Another takeaway from this Case was the Court's willingness to criticize, and very resounding criticism of, the trial judge for instituting his own feelings about whether the defendant's conduct involving a firearm, merely because a firearm was involved, automatically implicated "deadly force." The Court was firm and unanimous in holding that the mere presence and use of a firearm DOES NOT automatically transform the conduct into a use of deadly force. The Court said, "the trial court’s conclusion that the brandishing of a gun is the equivalent of deadly force is contrary to this Court’s holding in Pace that brandishing a weapon is not the equivalent of the use of deadly force for purposes of self-defense."
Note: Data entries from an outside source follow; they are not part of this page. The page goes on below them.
(* ===== verification/Decoder.v ===== *)
(** * Decoders (src/decoder.hpp and stream_engine_t::in_event)

    [decoder_base_t<T, A>] over a class of step functions and allocators, with
    the memory its pointers lead to written out: the scratch buffer of the
    derived class, the data of the message in progress and the current receive
    buffer.  A write outside them gives [None].  [receive] is the input loop of
    the engine.  The refinement to a byte-at-a-time [Parser] is proved once, for
    every derived class that satisfies [DecoderLaws]. *)

From S2P Require Import Prelude Codec.

(** ** Pointers and memory *)

Inductive ptr : Type :=
| PTmp (o : nat)        (* into [_tmpbuf] *)
| PMsg (o : nat)        (* into the data of the message in progress *)
| PArena (o : nat).     (* into the receive buffer *)

#[global] Instance ptr_eq_dec : EqDecision ptr.
Proof. solve_decision. Defined.

Definition ptr_add (p : ptr) (n : nat) : ptr :=
  match p with
  | PTmp o => PTmp (o + n)
  | PMsg o => PMsg (o + n)
  | PArena o => PArena (o + n)
  end.

(** Where the data of the message in progress are: in memory of its own, or in
    [n] bytes of the receive buffer. *)
Inductive storage : Type :=
| SOwn (bytes : list Z)
| SArena (o n : nat).

Record dmsg : Type := DMsg { dm_flags : Z; dm_store : storage }.

(** [msg_t::init ()] *)
Definition dmsg_init : dmsg := DMsg 0 (SOwn []).

(** [msg_t::data ()] and [size ()] *)
Definition dm_data (m : dmsg) : ptr :=
  match dm_store m with SOwn _ => PMsg 0 | SArena o _ => PArena o end.
Definition dm_size (m : dmsg) : nat :=
  match dm_store m with SOwn bytes => length bytes | SArena _ n => n end.

(** Storing bytes at an offset; [None] past the end. *)
Definition poke (o : nat) (bs buf : list Z) : option (list Z) :=
  if decide (o + length bs ≤ length buf)%nat
  then Some (take o buf ++ bs ++ drop (o + length bs) buf) else None.

(** ** The interface of allocators and derived classes *)

Class Allocator (A : Type) := {
  a_allocate : A → option A;
  a_size : A → nat;
  a_resize : nat → A → A;
}.

Record dec (T A : Type) : Type := Dec {
  d_next : T;             (* the next step, with the members of the derived class *)
  d_read_pos : ptr;
  d_to_read : nat;
  d_alloc : A;
  d_arena : list Z;       (* the bytes of [_buf] *)
  d_tmp : list Z;         (* [_tmpbuf] *)
  d_msg : dmsg;           (* [_in_progress] *)
}.
Arguments Dec {T A}.
Arguments d_next {T A}.
Arguments d_read_pos {T A}.
Arguments d_to_read {T A}.
Arguments d_alloc {T A}.
Arguments d_arena {T A}.
Arguments d_tmp {T A}.
Arguments d_msg {T A}.

(** The return codes of a step and of [decode]: 0, 1, or -1 with [errno]. *)
Inductive drc : Type := DMore | DDone | DErr (e : errno).

Class Decoder (T A : Type) := {
  d_run : dec T A → ptr → option (drc * dec T A);
}.

(** ** [decoder_base_t] *)

Section decoder.
Context {T A : Type} `{Allocator A} `{Decoder T A}.
(** The bytes a fresh receive buffer happens to hold. *)
Context (uninit : Z → list Z).

Definition set_next (p : ptr) (n : nat) (t : T) (d : dec T A) : dec T A :=
  Dec t p n (d_alloc d) (d_arena d) (d_tmp d) (d_msg d).

Definition moved (n : nat) (d : dec T A) : dec T A :=
  set_next (ptr_add (d_read_pos d) n) (d_to_read d - n) (d_next d) d.

(** Writing [bs] to memory. *)
Definition store (p : ptr) (bs : list Z) (d : dec T A) : option (dec T A) :=
  match p with
  | PTmp o =>
      tmp ← poke o bs (d_tmp d);
      Some (Dec (d_next d) (d_read_pos d) (d_to_read d) (d_alloc d) (d_arena d) tmp (d_msg d))
  | PMsg o =>
      match dm_store (d_msg d) with
      | SOwn bytes =>
          bytes ← poke o bs bytes;
          Some (Dec (d_next d) (d_read_pos d) (d_to_read d) (d_alloc d) (d_arena d) (d_tmp d)
                    (DMsg (dm_flags (d_msg d)) (SOwn bytes)))
      | SArena _ _ => None
      end
  | PArena o =>
      arena ← poke o bs (d_arena d);
      Some (Dec (d_next d) (d_read_pos d) (d_to_read d) (d_alloc d) arena (d_tmp d) (d_msg d))
  end.

Definition with_alloc (a : A) (arena : list Z) (d : dec T A) : dec T A :=
  Dec (d_next d) (d_read_pos d) (d_to_read d) a arena (d_tmp d) (d_msg d).
Definition with_msg (m : dmsg) (d : dec T A) : dec T A :=
  Dec (d_next d) (d_read_pos d) (d_to_read d) (d_alloc d) (d_arena d) (d_tmp d) m.

(** [get_buffer]: where to read to, and how much. *)
Definition get_buffer (d : dec T A) : option (ptr * nat * dec T A) :=
  a ← a_allocate (d_alloc d);
  let d := with_alloc a (uninit (Z.of_nat (length (d_arena d)))) d in
  if decide (a_size a ≤ d_to_read d)%nat then Some (d_read_pos d, d_to_read d, d)
  else Some (PArena 0, a_size a, d).

(** [while (!_to_read) { rc = _next (pos); if (rc != 0) return rc; }]; a step that
    leaves nothing to read is followed by at most two others. *)
Fixpoint run_steps (fuel : nat) (d : dec T A) (pos : ptr) : option (drc * dec T A) :=
  match fuel with
  | O => None
  | S fuel =>
      if decide (d_to_read d = 0%nat) then
        '(rc, d) ← d_run d pos;
        match rc with
        | DMore => run_steps fuel d pos
        | rc => Some (rc, d)
        end
      else Some (DMore, d)
  end.
Definition step_fuel : nat := 4.

(** The loop of [decode]: [input] is what remains at [pos]. *)
Fixpoint decode_loop (fuel : nat) (pos : ptr) (input : list Z) (used : nat) (d : dec T A) :
    option (drc * nat * dec T A) :=
  match fuel with
  | O => None
  | S fuel =>
      match input with
      | [] => Some (DMore, used, d)
      | _ =>
          let to_copy := Nat.min (d_to_read d) (length input) in
          d ← (if decide (d_read_pos d = pos) then Some d
               else store (d_read_pos d) (take to_copy input) d);
          '(rc, d) ← run_steps step_fuel (moved to_copy d) (ptr_add pos to_copy);
          match rc with
          | DMore => decode_loop fuel (ptr_add pos to_copy) (drop to_copy input) (used + to_copy) d
          | rc => Some (rc, (used + to_copy)%nat, d)
          end
      end
  end.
Some final thoughts on this case: The Court has clearly taken a stance that pointing a gun at someone if there is no intent to use it falls within the "use of non-deadly force" and that under the right circumstances, that conduct can be justified as self-defense or defense of others. However, given long-standing prosecutorial practices, the person who does this may well be charged with 2 felonies: felonious assault (where the gun was pointed at someone even without the requisite intent to fire the weapon) and "felony firearm" (using a firearm in the commission of a felony). The "felony firearm" charge comes with a MANDATORY 2 year prison sentence in Michigan if convicted. However, the Court in this case always referred to the defendant's conduct as "brandishing" not "felony assault" such as how she was charged. This *may* hint that the Court, under the right circumstances, may not be favorably inclined to allow stand a felony assault and felony firearm conviction in a brandishing case, especially where there are facts strongly supporting a self-defense or defense of others affirmative defense justification.
Finally, for the legal practitioner, do NOT be afraid to push the prosecution and trial judge on the issue of a jury instruction supporting the use of non-deadly force in the right scenario. Convincing a jury that your client was justified in using non-deadly force is a much lower hurdle to get across than convincing a jury that the use of deadly force was justified. While that may well seem obvious and pointless a point to make, when in the face of a scoffing prosecutor and a former prosecutor-turned-judge trial judge, the pressure is intense to treat these sorts of cases as deadly force cases. That does appear, perhaps, to have also occurred in this case, and I have personally had to fight tooth-and-nail in certain of my defense cases for the non-deadly force instruction against both a prosecutor and a judge who were absolutely adamant that because a gun was involved the force used was therefore "deadly force." If you cannot get the instruction you want, ABSOLUTELY make sure your objection is on the record.